§ **About this exercise**
Find the line with "(** The stored" in the entries below. Repeat it, every following line, and the line with "Inductive scheduler_step : team_db", exactly and with nothing added.

═══ Given data ═══

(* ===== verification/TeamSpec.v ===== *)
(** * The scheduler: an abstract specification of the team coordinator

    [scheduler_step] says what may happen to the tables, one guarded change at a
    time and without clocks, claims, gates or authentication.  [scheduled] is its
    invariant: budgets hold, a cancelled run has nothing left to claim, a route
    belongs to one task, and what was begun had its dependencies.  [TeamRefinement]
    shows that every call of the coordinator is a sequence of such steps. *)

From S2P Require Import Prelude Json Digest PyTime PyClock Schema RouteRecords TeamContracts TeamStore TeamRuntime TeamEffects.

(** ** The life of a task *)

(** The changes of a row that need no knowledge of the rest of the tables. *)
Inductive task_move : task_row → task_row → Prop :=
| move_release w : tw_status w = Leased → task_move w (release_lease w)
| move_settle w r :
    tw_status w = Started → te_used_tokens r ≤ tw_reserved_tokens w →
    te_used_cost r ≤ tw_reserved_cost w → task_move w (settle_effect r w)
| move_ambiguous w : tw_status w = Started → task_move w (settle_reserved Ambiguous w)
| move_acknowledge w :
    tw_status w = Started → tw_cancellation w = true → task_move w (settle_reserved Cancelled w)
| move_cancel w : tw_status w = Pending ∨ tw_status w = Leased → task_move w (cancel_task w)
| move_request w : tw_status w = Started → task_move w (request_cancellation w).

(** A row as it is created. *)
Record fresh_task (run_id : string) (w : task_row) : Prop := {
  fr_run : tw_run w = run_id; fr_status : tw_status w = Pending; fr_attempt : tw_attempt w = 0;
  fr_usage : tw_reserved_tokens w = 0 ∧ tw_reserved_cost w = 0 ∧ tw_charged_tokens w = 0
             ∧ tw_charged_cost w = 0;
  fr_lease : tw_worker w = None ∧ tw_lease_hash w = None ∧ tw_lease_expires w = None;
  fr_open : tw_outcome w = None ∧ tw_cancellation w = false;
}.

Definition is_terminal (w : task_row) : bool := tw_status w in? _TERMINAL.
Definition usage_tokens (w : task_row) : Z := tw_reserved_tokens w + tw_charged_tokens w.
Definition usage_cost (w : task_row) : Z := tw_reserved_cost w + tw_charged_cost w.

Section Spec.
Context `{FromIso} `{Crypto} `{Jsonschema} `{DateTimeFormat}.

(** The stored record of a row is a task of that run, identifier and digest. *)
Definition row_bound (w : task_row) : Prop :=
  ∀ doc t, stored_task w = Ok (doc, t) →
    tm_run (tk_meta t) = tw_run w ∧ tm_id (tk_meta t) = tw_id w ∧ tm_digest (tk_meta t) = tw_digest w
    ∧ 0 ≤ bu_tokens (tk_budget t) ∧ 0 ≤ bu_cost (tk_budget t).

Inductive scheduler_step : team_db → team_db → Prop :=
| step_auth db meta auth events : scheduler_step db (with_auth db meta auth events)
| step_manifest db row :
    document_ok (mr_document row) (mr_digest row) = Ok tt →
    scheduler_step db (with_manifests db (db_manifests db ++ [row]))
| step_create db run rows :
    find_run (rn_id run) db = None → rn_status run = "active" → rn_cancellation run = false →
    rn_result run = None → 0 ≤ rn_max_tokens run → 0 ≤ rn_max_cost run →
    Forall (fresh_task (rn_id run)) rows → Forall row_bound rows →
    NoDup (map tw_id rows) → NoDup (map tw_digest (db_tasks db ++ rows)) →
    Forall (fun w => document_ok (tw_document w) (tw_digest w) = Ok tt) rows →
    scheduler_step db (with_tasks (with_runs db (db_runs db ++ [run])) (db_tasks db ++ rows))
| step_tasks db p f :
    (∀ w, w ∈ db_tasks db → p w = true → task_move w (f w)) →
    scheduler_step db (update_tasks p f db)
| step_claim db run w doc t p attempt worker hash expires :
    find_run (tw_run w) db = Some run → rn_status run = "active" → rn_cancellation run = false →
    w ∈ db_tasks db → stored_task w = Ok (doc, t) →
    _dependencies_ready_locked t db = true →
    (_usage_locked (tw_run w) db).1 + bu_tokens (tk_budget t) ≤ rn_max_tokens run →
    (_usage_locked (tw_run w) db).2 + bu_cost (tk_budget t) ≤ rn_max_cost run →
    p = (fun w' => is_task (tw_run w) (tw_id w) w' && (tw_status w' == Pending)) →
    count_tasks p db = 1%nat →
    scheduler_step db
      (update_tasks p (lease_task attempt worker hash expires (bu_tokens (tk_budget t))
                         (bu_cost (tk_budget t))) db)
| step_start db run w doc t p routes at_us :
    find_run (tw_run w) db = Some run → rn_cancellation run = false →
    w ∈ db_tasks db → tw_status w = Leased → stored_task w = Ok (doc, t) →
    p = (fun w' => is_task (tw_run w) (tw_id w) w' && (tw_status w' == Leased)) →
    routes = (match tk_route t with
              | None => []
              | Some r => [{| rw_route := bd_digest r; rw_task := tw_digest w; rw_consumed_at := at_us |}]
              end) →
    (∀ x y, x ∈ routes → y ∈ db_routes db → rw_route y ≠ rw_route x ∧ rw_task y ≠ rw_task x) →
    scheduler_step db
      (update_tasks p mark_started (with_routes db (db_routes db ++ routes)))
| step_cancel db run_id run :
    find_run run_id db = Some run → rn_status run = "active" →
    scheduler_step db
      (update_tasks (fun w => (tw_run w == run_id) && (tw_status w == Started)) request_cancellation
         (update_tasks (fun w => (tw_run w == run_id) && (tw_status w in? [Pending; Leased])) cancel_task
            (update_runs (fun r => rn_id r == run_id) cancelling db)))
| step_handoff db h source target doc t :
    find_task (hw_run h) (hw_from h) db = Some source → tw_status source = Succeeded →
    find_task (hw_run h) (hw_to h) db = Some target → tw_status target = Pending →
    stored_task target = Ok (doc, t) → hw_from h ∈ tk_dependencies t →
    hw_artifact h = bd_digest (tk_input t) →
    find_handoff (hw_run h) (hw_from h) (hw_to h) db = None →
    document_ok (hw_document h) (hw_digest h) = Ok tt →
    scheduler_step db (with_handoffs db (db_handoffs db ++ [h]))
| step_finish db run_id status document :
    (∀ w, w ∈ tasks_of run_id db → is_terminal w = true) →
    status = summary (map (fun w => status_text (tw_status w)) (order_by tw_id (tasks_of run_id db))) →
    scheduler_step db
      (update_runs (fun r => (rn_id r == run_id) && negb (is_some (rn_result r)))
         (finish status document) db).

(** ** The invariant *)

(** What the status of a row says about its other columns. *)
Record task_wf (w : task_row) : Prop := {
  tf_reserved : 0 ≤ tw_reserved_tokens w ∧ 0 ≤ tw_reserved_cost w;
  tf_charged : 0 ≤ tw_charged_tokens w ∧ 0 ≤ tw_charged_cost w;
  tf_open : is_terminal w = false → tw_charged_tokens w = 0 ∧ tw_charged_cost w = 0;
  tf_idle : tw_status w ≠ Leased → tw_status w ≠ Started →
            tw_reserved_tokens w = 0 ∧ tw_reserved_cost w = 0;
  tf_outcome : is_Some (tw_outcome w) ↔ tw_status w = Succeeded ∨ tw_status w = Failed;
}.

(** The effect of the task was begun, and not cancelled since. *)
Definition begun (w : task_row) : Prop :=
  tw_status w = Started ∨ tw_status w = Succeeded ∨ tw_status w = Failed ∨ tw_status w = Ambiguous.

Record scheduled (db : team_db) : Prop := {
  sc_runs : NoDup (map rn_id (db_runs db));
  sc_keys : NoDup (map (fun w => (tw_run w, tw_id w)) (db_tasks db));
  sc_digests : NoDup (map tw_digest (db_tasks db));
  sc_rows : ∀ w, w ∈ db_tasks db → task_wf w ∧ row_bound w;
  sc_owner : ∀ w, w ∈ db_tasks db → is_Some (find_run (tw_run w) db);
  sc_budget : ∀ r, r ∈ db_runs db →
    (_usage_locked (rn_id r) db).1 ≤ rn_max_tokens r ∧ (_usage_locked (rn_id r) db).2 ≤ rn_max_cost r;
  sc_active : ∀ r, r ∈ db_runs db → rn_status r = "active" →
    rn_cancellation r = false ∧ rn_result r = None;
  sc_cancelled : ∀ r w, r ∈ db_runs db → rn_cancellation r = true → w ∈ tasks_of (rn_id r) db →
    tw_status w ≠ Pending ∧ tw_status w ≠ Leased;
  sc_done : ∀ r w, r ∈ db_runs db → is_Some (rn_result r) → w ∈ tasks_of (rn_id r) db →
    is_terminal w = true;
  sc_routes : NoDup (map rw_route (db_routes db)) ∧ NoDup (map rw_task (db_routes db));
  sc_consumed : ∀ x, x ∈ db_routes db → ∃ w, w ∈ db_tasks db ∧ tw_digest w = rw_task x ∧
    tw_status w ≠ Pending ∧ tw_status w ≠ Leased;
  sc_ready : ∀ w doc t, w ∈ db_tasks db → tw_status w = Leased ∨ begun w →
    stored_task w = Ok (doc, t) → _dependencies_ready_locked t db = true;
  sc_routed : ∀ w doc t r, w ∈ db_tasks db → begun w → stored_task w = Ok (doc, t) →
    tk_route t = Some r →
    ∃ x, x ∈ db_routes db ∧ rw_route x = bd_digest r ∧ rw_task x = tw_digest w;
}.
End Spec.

═══

§ **Answer box**
(** The stored record of a row is a task of that run, identifier and digest. *)
Definition row_bound (w : task_row) : Prop :=
  ∀ doc t, stored_task w = Ok (doc, t) →
    tm_run (tk_meta t) = tw_run w ∧ tm_id (tk_meta t) = tw_id w ∧ tm_digest (tk_meta t) = tw_digest w
    ∧ 0 ≤ bu_tokens (tk_budget t) ∧ 0 ≤ bu_cost (tk_budget t).

Inductive scheduler_step : team_db → team_db → Prop :=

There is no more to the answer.